Mechanisms of TP53 Pathway Inactivation in Embryonic and Somatic Cells-Relevance for Understanding (Germ Cell) Tumorigenesis.

机构信息

Princess Máxima Center for Pediatric Oncology, Heidelberglaan 25, 3584 CS Utrecht, The Netherlands.

出版信息

Int J Mol Sci. 2021 May 20;22(10):5377. doi: 10.3390/ijms22105377.

DOI:10.3390/ijms22105377
PMID:34065345
原文链接:https://pmc.ncbi.nlm.nih.gov/articles/PMC8161298/
Abstract

The P53 pathway is the most important cellular pathway to maintain genomic and cellular integrity, both in embryonic and non-embryonic cells.
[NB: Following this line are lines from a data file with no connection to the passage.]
(** The response to an overlap of the bodies at [la] and [lb]: push
    apart, exchange the normal velocity components, restore the speeds,
    refresh the weapons.  Statement by statement, each reading the store
    the statement before left. *)
Definition separate `{JsMath} (la lb : loc) (dx dy distSq : Q) (h : store)
  : option store :=
  let dist := safeDist distSq in
  let overlap := (TWO_R - dist)%Q in
  let nx := (dx / dist)%Q in
  let ny := (dy / dist)%Q in
  h1 ← modify la (fun w => Warrior.set_pos w
                     (Warrior.px w - nx * overlap * (1 # 2))%Q
                     (Warrior.py w - ny * overlap * (1 # 2))%Q) h;
  h2 ← modify lb (fun w => Warrior.set_pos w
                     (Warrior.px w + nx * overlap * (1 # 2))%Q
                     (Warrior.py w + ny * overlap * (1 # 2))%Q) h1;
  wa ← h2 !! la;
  wb ← h2 !! lb;
  let dvx := (Warrior.vx wa - Warrior.vx wb)%Q in
  let dvy := (Warrior.vy wa - Warrior.vy wb)%Q in
  let dot := (dvx * nx + dvy * ny)%Q in
  h3 ← modify la (fun w => Warrior.set_vel w
                     (Warrior.vx w - dot * nx)%Q
                     (Warrior.vy w - dot * ny)%Q) h2;
  h4 ← modify lb (fun w => Warrior.set_vel w
                     (Warrior.vx w + dot * nx)%Q
                     (Warrior.vy w + dot * ny)%Q) h3;
  h5 ← modify la Warrior.normalise h4;
  h6 ← modify lb Warrior.normalise h5;
  h7 ← modify la Warrior.updateWeaponPos h6;
  modify lb Warrior.updateWeaponPos h7.

(** The body of the inner loop of [resolveWarriorCollisions]: the pair
    [alive[i]], [alive[j]]. *)
Definition collide `{JsMath} (la lb : loc)
  (acc : list CollisionPair * store) : option (list CollisionPair * store) :=
  let '(pairs, h) := acc in
  wa ← h !! la;
  wb ← h !! lb;
  let dx := (Warrior.px wb - Warrior.px wa)%Q in
  let dy := (Warrior.py wb - Warrior.py wa)%Q in
  let distSq := (dx * dx + dy * dy)%Q in
  let minDist := TWO_R in
  if Num.ltb distSq (minDist * minDist)%Q then
    h' ← separate la lb dx dy distSq h;
    Some (pairs ++ [mkPair la lb], h')
  else Some (pairs, h).

(** The inner loop, [j] from [i + 1] on. *)
Fixpoint collide_with `{JsMath} (la : loc) (others : list loc)
  (acc : list CollisionPair * store) : option (list CollisionPair * store) :=
  match others with
  | [] => Some acc
  | lb :: rest =>
      acc1 ← collide la lb acc;
      collide_with la rest acc1
  end.

(** The outer loop over [alive]. *)
Fixpoint collide_all `{JsMath} (alive : list loc)
  (acc : list CollisionPair * store) : option (list CollisionPair * store) :=
  match alive with
  | [] => Some acc
  | la :: rest =>
      acc1 ← collide_with la rest acc;
      collide_all rest acc1
  end.

(** [resolveWarriorCollisions(warriors)] *)
Definition resolveWarriorCollisions `{JsMath} (warriors : list loc)
  (h : store) : option (list CollisionPair * store) :=
  collide_all (alive_not_dying h warriors) ([], h).

(** [dist(ax, ay, bx, by)] *)
Definition dist `{JsMath} (ax ay bx by_ : Q) : Q :=
  Math_sqrt (distSq ax ay bx by_).

End Physics.

(* ================================================================== *)
(** * Combat.ts *)
(* ================================================================== *)

(** The module-level [pairCooldowns].  A key is the string
    [min(id)_max(id)]; for integer ids that rendering is one-to-one with
    the pair of integers, which is what the table is keyed by here. *)
Abbreviation cooldowns := (gmap (Z * Z) Q).

Module Combat.

Import OutcomeController.

Inductive CollisionType : Type :=
| weapon_body | body_body | weapon_weapon | none.

Record DamageEvent : Type := mkEvent {
  attacker : loc;
  victim : loc;
  type : CollisionType;
  damage : Q
}.
Arguments mkEvent (attacker victim)%_nat_scope type damage%_Q_scope.

Definition COOLDOWN_MS : Q := 120.

(** [pairKey(a, b)] *)
Definition pairKey (a b : Warrior.t) : Z * Z :=
  (Z.min (Warrior.id a) (Warrior.id b), Z.max (Warrior.id a) (Warrior.id b)).

(** [clearCooldowns()] *)
Definition clearCooldowns (cd : cooldowns) : cooldowns := ∅.

Record ClassifyResult : Type := mkResult {
  res_type : CollisionType;
  attackerIsA : bool
}.

(** The three candidate overlaps of [classifyCollision]. *)
Definition overlapWaBodyB `{JsMath} (a b : Warrior.t) : Q :=
  ((Warrior.WEAPON_RADIUS + Warrior.WARRIOR_RADIUS)
   - Math_sqrt (Physics.distSq (Warrior.weaponX a) (Warrior.weaponY a)
                               (Warrior.px b) (Warrior.py b)))%Q.

Definition overlapWbBodyA `{JsMath} (a b : Warrior.t) : Q :=
  ((Warrior.WEAPON_RADIUS + Warrior.WARRIOR_RADIUS)
   - Math_sqrt (Physics.distSq (Warrior.weaponX b) (Warrior.weaponY b)
                               (Warrior.px a) (Warrior.py a)))%Q.

Definition overlapWaWb `{JsMath} (a b : Warrior.t) : Q :=
  ((Warrior.WEAPON_RADIUS + Warrior.WEAPON_RADIUS)
   - Math_sqrt (Physics.distSq (Warrior.weaponX a) (Warrior.weaponY a)
                               (Warrior.weaponX b) (Warrior.weaponY b)))%Q.

(** The three [if] statements that pick the deepest positive overlap,
    starting from [body_body] with overlap 0. *)
Definition bestContact (oAB oBA oWW : Q) : CollisionType * bool :=
  let '(best, bestOverlap, attA) := (body_body, 0%Q, true) in
  let '(best, bestOverlap, attA) :=
    if Num.ltb bestOverlap oAB then (weapon_body, oAB, true)
    else (best, bestOverlap, attA) in
  let '(best, bestOverlap, attA) :=
    if Num.ltb bestOverlap oBA then (weapon_body, oBA, false)
    else (best, bestOverlap, attA) in
  let '(best, attA) :=
    if Num.ltb bestOverlap oWW then (weapon_weapon, true)
    else (best, attA) in
  (best, attA).

Definition is_weapon_weapon (ty : CollisionType) : bool :=
  match ty with weapon_weapon => true | _ => false end.

(** [classifyCollision(a, b, params, rng)].  [rng] is the closure
    [() => rng.next()]: it is called only inside the nudge. *)
Definition classifyCollision `{JsMath} (a b : Warrior.t)
  (params : OutcomeParams) (rng : Rng.t) : ClassifyResult * Rng.t :=
  let oAB := overlapWaBodyB a b in
  let oBA := overlapWbBodyA a b in
  let oWW := overlapWaWb a b in
  let '(best, attA) := bestContact oAB oBA oWW in
  let involvePlayer := Warrior.isPlayer a || Warrior.isPlayer b in
  if involvePlayer && negb (is_weapon_weapon best) then
    let assist := playerWeaponAssist params in
    let '(v, rng') := Rng.next rng in
    if Num.ltb v (Qabs assist) then
      if Num.ltb 0 assist then
        if Warrior.isPlayer a && Num.ltb 0 oAB then
          (mkResult weapon_body true, rng')
        else if Warrior.isPlayer b && Num.ltb 0 oBA then
          (mkResult weapon_body false, rng')
        else (mkResult best attA, rng')
      else (mkResult body_body true, rng')
    else (mkResult best attA, rng')
  else (mkResult best attA, rng).

(** Damage of a weapon hit of [attacker] on [victim]. *)
Definition weaponDamage (params : OutcomeParams)
  (attacker victim : Warrior.t) : Q :=
  let dmg :=
    Qmax 1 (Qmin 40
      (25 + playerDealBonusDamage params
            * (if Warrior.isPlayer attacker then 1 else 0)))%Q in
  if Warrior.isPlayer victim
  then Qmax 1 (dmg + playerTakeDamageDelta params)%Q
  else dmg.

(** Damage of each of the two events of a body contact. *)
Definition bodyDamage (params : OutcomeParams) : Q :=
  Num.round
    (Qmax 1 (Qmin 25 (10 + playerTakeDamageDelta params * (1 # 2))))%Q.

(** [processCollision(pair, now, params, rng)], with the cooldown table
    and the generator passed in and returned.  [None] only on a dangling
    reference. *)
Definition processCollision `{JsMath} (h : store)
  (pair : Physics.CollisionPair) (now : Q) (params : OutcomeParams)
  (cd : cooldowns) (rng : Rng.t)
  : option (list DamageEvent * cooldowns * Rng.t) :=
  let la := Physics.a pair in
  let lb := Physics.b pair in
  wa ← h !! la;
  wb ← h !! lb;
  let key := pairKey wa wb in
  let last := default 0%Q (cd !! key) in
  if Num.ltb (now - last)%Q COOLDOWN_MS then Some ([], cd, rng)
  else
    let cd1 := <[key := now]> cd in
    let '(res, rng1) := classifyCollision wa wb params rng in
    match res_type res with
    | none | weapon_weapon => Some ([], cd1, rng1)
    | weapon_body =>
        let '(latt, watt) := if attackerIsA res then (la, wa) else (lb, wb) in
        let '(lvic, wvic) := if attackerIsA res then (lb, wb) else (la, wa) in
        let dmg := weaponDamage params watt wvic in
        Some ([mkEvent latt lvic weapon_body dmg], cd1, rng1)
    | body_body =>
        let dmg := bodyDamage params in
        Some ([mkEvent la lb body_body dmg; mkEvent lb la body_body dmg],
              cd1, rng1)
    end.

Definition is_weapon_body (ty : CollisionType) : bool :=
  match ty with weapon_body => true | _ => false end.

(** One iteration of the loop of [applyDamageEvents]: the store and the
    list of applied events before, and after. *)
Definition applyDamageEvent (acc : list DamageEvent * store)
  (ev : DamageEvent) : option (list DamageEvent * store) :=
  let '(applied, h) := acc in
  wv ← h !! victim ev;
  if Warrior.isPlayer wv
     && Warrior.BoosterEffect_eqb (Warrior.boosterEffect wv) Warrior.shield
  then
    Some (applied,
          <[victim ev := Warrior.set_boosterEffect wv Warrior.none]> h)
  else
    wa ← h !! attacker ev;
    let '(dmg, h1) :=
      if Warrior.isPlayer wa
         && Warrior.BoosterEffect_eqb (Warrior.boosterEffect wa) Warrior.glove
         && is_weapon_body (type ev)
      then ((damage ev + 10)%Q,
            <[attacker ev := Warrior.set_boosterEffect wa Warrior.none]> h)
      else (damage ev, h) in
    wv1 ← h1 !! victim ev;
    Some (applied ++ [mkEvent (attacker ev) (victim ev) (type ev) dmg],
          <[victim ev := Warrior.takeDamage dmg wv1]> h1).

Fixpoint applyDamageEvents_loop (events : list DamageEvent)
  (acc : list DamageEvent * store) : option (list DamageEvent * store) :=
  match events with
  | [] => Some acc
  | ev :: rest =>
      acc1 ← applyDamageEvent acc ev;
      applyDamageEvents_loop rest acc1
  end.

(** [applyDamageEvents(events)] *)
Definition applyDamageEvents (events : list DamageEvent) (h : store)
  : option (list DamageEvent * store) :=
  applyDamageEvents_loop events ([], h).

End Combat.

(* ================================================================== *)
(** * Economy.ts *)
(* ================================================================== *)

Module Economy.

Definition BET_AMOUNT : Q := 10.
Definition BOOSTER_COST : Q := 1.
Definition WEAPON_REWARD : Q := 1.
Definition DAMAGE_PENALTY : Q := 8 # 10.
Definition WIN_MULTIPLIER : Q := 15 # 10.
Definition WIN_BONUS_NET : Q := BET_AMOUNT * (5 # 10).

Record t : Type := mk {
  balance : Q;
  roundProfit : Q;
  finalProfit : Q
}.

(** [new Economy(initialBalance)] *)
Definition new (initialBalance : Q) : t := mk initialBalance 0 0.

Definition cost (hasBooster : bool) : Q :=
  (BET_AMOUNT + (if hasBooster then BOOSTER_COST else 0))%Q.

(** [canAffordRound(hasBooster)] *)
Definition canAffordRound (e : t) (hasBooster : bool) : bool :=
  Num.leb (cost hasBooster) (balance e).

(** [startRound(hasBooster)] *)
Definition startRound (e : t) (hasBooster : bool) : t :=
  mk (balance e - cost hasBooster)%Q 0 0.

(** [processDamageEvent(ev)]; the event's warriors are read through
    the store. *)
Definition processDamageEvent (h : store) (e : t) (ev : Combat.DamageEvent)
  : option t :=
  wa ← h !! Combat.attacker ev;
  wv ← h !! Combat.victim ev;
  let rp1 :=
    if Warrior.isPlayer wa && Combat.is_weapon_body (Combat.type ev)
    then (roundProfit e + WEAPON_REWARD)%Q else roundProfit e in
  let rp2 :=
    if Warrior.isPlayer wv then (rp1 - DAMAGE_PENALTY)%Q else rp1 in
  Some (mk (balance e) rp2 (finalProfit e)).

(** [finaliseRound(win)] *)
Definition finaliseRound (e : t) (win : bool) : t :=
  let profitPart :=
    if win && Num.ltb 0 (roundProfit e)
    then (roundProfit e * WIN_MULTIPLIER)%Q
    else roundProfit e in
  let fp := if win then (profitPart + WIN_BONUS_NET)%Q else profitPart in
  let bal := (balance e + fp)%Q in
  mk (if Num.ltb bal 0 then 0%Q else bal) (roundProfit e) fp.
Stress signals induce its activation, initiating autophagy or cell cycle arrest to enable DNA repair. The persistence of these signals causes either senescence or apoptosis. Over 50% of all solid tumors harbor mutations in that inactivate the pathway. The remaining cancers are suggested to harbor mutations in genes that regulate the P53 pathway such as its inhibitors Mouse Double Minute 2 and 4 (MDM2 and MDM4, respectively). Many reviews have already been dedicated to P53, MDM2, and MDM4, while this review additionally focuses on the other factors that can deregulate P53 signaling. We discuss that P14 (ARF) functions as a negative regulator of MDM2, explaining the frequent loss of ARF detected in cancers. The long non-coding RNA Antisense Non-coding RNA in the Locus (ANRIL) is encoded on the same locus as , inhibiting ARF expression, thus contributing to the process of tumorigenesis. Mutations in tripartite motif (TRIM) proteins deregulate P53 signaling through their ubiquitin ligase activity. Several microRNAs (miRNAs) inactivate the P53 pathway through inhibition of translation. CCCTC-binding factor (CTCF) maintains an open chromatin structure at the locus, explaining its inactivation of CTCF during tumorigenesis. P21, a downstream effector of P53, has been found to be deregulated in different tumor types. This review provides a comprehensive overview of these factors that are known to deregulate the P53 pathway in both somatic and embryonic cells, as well as their malignant counterparts (i.e., somatic and germ cell tumors). It provides insights into which aspects still need to be unraveled to grasp their contribution to tumorigenesis, putatively leading to novel targets for effective cancer therapies.

摘要

P53 通路是维持胚胎和非胚胎细胞基因组和细胞完整性的最重要的细胞通路。应激信号诱导其激活,启动自噬或细胞周期停滞以实现 DNA 修复。这些信号的持续存在会导致衰老或细胞凋亡。超过 50%的所有实体瘤都携带有失活该通路的 基因突变。其余的癌症被认为携带有调节 P53 通路的基因的突变,例如其抑制剂 Mouse Double Minute 2 和 4(MDM2 和 MDM4,分别)。已经有许多关于 P53、MDM2 和 MDM4 的综述,而本综述还重点关注了其他可能使 P53 信号通路失稳的因素。我们讨论了 P14(ARF)作为 MDM2 的负调节剂的功能,解释了在癌症中经常检测到的 ARF 缺失。长非编码 RNA Antisense Non-coding RNA in the Locus(ANRIL)位于 基因的同一位置,抑制 ARF 的表达,从而促进肿瘤发生的过程。三部分基序(TRIM)蛋白的突变通过其泛素连接酶活性调节 P53 信号。几种 microRNAs(miRNAs)通过抑制翻译使 P53 通路失活。CCCTC 结合因子(CTCF)在 基因座保持开放染色质结构,解释了其在肿瘤发生过程中对 CTCF 的失活。P53 的下游效应物 P21 在不同的肿瘤类型中被发现失调。本综述提供了这些已知在体细胞和胚胎细胞以及它们的恶性对应物(即体细胞和生殖细胞肿瘤)中使 P53 通路失稳的因素的全面概述,以及它们对肿瘤发生的潜在贡献,为有效的癌症治疗提供了新的潜在靶点。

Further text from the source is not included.